> **What you need to do**:
Transcribe the data below verbatim from the line with "applied version in a changelog table." to the line with "Each one carries". Include both of those lines.

> **Exercise data**:
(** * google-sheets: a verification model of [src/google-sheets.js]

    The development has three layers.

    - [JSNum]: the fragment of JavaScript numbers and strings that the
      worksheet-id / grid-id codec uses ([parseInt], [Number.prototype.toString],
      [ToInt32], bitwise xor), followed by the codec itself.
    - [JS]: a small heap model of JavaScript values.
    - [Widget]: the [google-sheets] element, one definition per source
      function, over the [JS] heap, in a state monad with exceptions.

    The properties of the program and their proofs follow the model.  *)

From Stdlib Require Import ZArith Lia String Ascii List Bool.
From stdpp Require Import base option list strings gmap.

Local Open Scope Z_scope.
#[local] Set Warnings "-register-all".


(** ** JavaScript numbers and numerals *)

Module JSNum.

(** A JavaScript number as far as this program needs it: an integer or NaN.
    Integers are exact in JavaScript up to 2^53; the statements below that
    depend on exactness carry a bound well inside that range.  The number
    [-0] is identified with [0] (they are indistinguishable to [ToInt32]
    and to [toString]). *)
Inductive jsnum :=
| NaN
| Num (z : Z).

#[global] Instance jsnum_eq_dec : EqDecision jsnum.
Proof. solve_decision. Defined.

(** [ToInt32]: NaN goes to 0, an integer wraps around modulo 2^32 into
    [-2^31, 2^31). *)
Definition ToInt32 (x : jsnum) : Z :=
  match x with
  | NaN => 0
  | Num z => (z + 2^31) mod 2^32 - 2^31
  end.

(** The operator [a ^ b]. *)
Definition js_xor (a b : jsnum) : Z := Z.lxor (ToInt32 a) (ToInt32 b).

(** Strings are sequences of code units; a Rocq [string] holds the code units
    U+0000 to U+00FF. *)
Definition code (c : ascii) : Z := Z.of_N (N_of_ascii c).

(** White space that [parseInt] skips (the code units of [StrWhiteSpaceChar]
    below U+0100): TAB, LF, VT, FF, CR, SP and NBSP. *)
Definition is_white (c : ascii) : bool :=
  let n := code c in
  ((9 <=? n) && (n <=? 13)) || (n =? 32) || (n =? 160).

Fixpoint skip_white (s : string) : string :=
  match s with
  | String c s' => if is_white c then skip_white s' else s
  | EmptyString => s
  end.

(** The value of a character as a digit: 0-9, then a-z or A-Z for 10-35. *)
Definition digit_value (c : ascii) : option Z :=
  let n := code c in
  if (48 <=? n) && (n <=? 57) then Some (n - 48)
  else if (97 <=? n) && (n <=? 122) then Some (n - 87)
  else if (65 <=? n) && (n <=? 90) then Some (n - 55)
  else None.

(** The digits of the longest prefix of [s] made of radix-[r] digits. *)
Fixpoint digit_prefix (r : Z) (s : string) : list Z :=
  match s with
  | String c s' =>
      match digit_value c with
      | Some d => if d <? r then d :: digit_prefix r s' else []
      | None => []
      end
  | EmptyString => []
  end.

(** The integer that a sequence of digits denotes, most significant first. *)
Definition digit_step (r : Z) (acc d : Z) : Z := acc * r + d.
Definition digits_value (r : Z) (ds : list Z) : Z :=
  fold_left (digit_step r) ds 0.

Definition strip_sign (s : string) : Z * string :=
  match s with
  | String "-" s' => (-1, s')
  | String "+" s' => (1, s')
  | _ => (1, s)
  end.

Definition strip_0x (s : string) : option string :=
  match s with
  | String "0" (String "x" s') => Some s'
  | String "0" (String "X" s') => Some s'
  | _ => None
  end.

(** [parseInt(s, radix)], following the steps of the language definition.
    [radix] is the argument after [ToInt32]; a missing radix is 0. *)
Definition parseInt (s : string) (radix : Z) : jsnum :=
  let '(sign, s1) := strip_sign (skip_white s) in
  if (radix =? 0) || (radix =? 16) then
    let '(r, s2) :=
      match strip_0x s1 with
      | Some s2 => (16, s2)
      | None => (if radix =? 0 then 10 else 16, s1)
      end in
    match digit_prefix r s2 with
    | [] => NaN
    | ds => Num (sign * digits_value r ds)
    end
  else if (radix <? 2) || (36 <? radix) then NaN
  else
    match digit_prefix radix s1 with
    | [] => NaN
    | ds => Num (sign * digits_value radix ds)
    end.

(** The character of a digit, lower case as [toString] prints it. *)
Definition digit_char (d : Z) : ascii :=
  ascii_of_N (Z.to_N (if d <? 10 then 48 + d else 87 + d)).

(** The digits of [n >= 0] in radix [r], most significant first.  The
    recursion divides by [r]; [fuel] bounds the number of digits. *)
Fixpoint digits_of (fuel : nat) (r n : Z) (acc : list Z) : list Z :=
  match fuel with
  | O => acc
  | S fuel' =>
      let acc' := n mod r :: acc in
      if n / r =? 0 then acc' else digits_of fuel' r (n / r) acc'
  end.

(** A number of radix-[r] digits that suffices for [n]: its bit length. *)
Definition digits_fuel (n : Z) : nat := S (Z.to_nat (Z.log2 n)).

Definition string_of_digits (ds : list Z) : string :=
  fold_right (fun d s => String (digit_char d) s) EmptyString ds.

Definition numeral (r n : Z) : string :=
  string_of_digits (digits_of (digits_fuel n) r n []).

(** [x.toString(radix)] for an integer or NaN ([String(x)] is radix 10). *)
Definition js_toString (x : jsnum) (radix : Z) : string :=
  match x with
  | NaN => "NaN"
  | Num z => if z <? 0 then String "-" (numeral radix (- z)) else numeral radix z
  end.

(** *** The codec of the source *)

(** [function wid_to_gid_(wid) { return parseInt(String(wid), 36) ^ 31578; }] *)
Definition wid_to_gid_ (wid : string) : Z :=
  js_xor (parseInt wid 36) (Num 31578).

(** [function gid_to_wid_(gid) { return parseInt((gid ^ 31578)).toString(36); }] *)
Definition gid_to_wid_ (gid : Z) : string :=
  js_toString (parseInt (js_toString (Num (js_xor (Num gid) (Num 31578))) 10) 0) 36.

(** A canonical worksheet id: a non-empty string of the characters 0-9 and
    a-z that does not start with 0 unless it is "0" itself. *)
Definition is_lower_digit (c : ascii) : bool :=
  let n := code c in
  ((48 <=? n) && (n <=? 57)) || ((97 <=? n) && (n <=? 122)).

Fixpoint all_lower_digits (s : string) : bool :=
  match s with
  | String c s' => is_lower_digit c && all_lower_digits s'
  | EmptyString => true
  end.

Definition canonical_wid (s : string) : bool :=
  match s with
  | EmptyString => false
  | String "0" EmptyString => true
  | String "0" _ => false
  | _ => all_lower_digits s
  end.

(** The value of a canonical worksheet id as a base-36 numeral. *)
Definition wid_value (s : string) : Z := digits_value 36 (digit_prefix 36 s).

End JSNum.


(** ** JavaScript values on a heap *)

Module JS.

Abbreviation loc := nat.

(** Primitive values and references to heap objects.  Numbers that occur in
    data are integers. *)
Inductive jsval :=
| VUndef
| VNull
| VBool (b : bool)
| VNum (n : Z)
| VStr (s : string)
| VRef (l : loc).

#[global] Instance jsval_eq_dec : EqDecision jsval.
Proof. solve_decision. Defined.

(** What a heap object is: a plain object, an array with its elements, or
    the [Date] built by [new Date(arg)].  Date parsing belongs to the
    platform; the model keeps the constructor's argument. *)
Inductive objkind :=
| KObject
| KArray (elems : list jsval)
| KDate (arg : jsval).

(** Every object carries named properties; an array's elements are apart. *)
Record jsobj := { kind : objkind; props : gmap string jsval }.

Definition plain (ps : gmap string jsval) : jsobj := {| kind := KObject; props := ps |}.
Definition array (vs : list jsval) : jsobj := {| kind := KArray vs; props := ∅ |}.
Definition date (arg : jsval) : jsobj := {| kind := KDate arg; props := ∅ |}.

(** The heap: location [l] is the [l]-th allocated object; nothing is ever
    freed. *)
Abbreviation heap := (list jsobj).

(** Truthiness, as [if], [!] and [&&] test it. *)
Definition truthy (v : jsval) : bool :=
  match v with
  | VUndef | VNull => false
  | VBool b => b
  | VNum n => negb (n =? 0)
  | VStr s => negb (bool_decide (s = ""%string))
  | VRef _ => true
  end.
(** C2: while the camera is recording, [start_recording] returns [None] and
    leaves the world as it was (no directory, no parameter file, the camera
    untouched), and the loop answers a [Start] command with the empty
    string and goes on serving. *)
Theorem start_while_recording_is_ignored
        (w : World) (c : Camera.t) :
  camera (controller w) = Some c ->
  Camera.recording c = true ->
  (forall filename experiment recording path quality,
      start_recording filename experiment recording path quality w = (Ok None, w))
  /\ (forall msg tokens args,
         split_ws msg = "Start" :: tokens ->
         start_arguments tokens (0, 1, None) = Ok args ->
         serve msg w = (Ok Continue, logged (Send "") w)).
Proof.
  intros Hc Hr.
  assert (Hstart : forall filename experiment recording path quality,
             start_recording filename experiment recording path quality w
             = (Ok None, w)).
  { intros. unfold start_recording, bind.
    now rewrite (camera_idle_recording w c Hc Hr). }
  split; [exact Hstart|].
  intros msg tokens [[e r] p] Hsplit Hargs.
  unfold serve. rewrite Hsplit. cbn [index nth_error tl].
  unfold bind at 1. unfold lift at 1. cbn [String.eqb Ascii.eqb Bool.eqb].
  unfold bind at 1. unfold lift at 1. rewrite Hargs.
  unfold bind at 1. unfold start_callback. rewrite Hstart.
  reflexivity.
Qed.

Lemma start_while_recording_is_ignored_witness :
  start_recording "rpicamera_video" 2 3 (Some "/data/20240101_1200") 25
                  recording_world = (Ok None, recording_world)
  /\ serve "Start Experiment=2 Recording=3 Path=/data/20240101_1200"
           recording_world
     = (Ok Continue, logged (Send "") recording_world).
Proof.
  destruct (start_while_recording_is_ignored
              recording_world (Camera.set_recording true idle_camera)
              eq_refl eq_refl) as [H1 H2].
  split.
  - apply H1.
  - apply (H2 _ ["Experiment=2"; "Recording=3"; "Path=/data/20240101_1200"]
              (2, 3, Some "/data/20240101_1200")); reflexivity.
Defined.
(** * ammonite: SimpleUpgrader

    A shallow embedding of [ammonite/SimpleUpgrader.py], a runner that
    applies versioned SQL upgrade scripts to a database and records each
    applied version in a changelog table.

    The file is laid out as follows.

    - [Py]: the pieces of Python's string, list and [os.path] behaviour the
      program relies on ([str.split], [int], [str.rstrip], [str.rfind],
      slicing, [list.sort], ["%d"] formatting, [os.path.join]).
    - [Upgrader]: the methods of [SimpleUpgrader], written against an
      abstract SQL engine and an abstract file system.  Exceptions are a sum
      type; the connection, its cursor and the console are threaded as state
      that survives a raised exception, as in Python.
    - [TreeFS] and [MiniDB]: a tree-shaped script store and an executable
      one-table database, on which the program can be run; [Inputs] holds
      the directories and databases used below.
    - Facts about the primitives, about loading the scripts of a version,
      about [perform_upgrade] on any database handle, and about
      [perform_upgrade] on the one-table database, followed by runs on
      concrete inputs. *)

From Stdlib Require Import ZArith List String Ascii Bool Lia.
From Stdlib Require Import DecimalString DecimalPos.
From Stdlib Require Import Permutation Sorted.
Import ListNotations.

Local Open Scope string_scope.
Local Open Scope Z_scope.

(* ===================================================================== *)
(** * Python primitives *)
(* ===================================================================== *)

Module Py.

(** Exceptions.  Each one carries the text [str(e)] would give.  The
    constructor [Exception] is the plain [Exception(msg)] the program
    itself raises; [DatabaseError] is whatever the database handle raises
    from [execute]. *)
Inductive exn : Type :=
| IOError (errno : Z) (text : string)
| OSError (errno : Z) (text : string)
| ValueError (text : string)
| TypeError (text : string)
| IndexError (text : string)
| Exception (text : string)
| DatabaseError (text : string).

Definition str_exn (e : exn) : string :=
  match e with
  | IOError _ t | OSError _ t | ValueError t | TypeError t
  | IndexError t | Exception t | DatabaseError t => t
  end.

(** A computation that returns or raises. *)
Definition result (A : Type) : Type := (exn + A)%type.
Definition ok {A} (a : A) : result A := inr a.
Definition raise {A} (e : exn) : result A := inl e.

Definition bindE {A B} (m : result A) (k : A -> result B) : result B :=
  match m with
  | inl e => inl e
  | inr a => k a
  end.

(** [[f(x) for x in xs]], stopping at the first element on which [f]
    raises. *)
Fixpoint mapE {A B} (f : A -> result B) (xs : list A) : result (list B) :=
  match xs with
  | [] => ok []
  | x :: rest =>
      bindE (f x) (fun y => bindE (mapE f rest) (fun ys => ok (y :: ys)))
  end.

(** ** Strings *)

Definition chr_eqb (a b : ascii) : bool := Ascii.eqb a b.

> **Answer section**:
    applied version in a changelog table.

    The file is laid out as follows.

    - [Py]: the pieces of Python's string, list and [os.path] behaviour the
      program relies on ([str.split], [int], [str.rstrip], [str.rfind],
      slicing, [list.sort], ["%d"] formatting, [os.path.join]).
    - [Upgrader]: the methods of [SimpleUpgrader], written against an
      abstract SQL engine and an abstract file system.  Exceptions are a sum
      type; the connection, its cursor and the console are threaded as state
      that survives a raised exception, as in Python.
    - [TreeFS] and [MiniDB]: a tree-shaped script store and an executable
      one-table database, on which the program can be run; [Inputs] holds
      the directories and databases used below.
    - Facts about the primitives, about loading the scripts of a version,
      about [perform_upgrade] on any database handle, and about
      [perform_upgrade] on the one-table database, followed by runs on
      concrete inputs. *)

From Stdlib Require Import ZArith List String Ascii Bool Lia.
From Stdlib Require Import DecimalString DecimalPos.
From Stdlib Require Import Permutation Sorted.
Import ListNotations.

Local Open Scope string_scope.
Local Open Scope Z_scope.

(* ===================================================================== *)
(** * Python primitives *)
(* ===================================================================== *)

Module Py.

(** Exceptions.  Each one carries the text [str(e)] would give.  The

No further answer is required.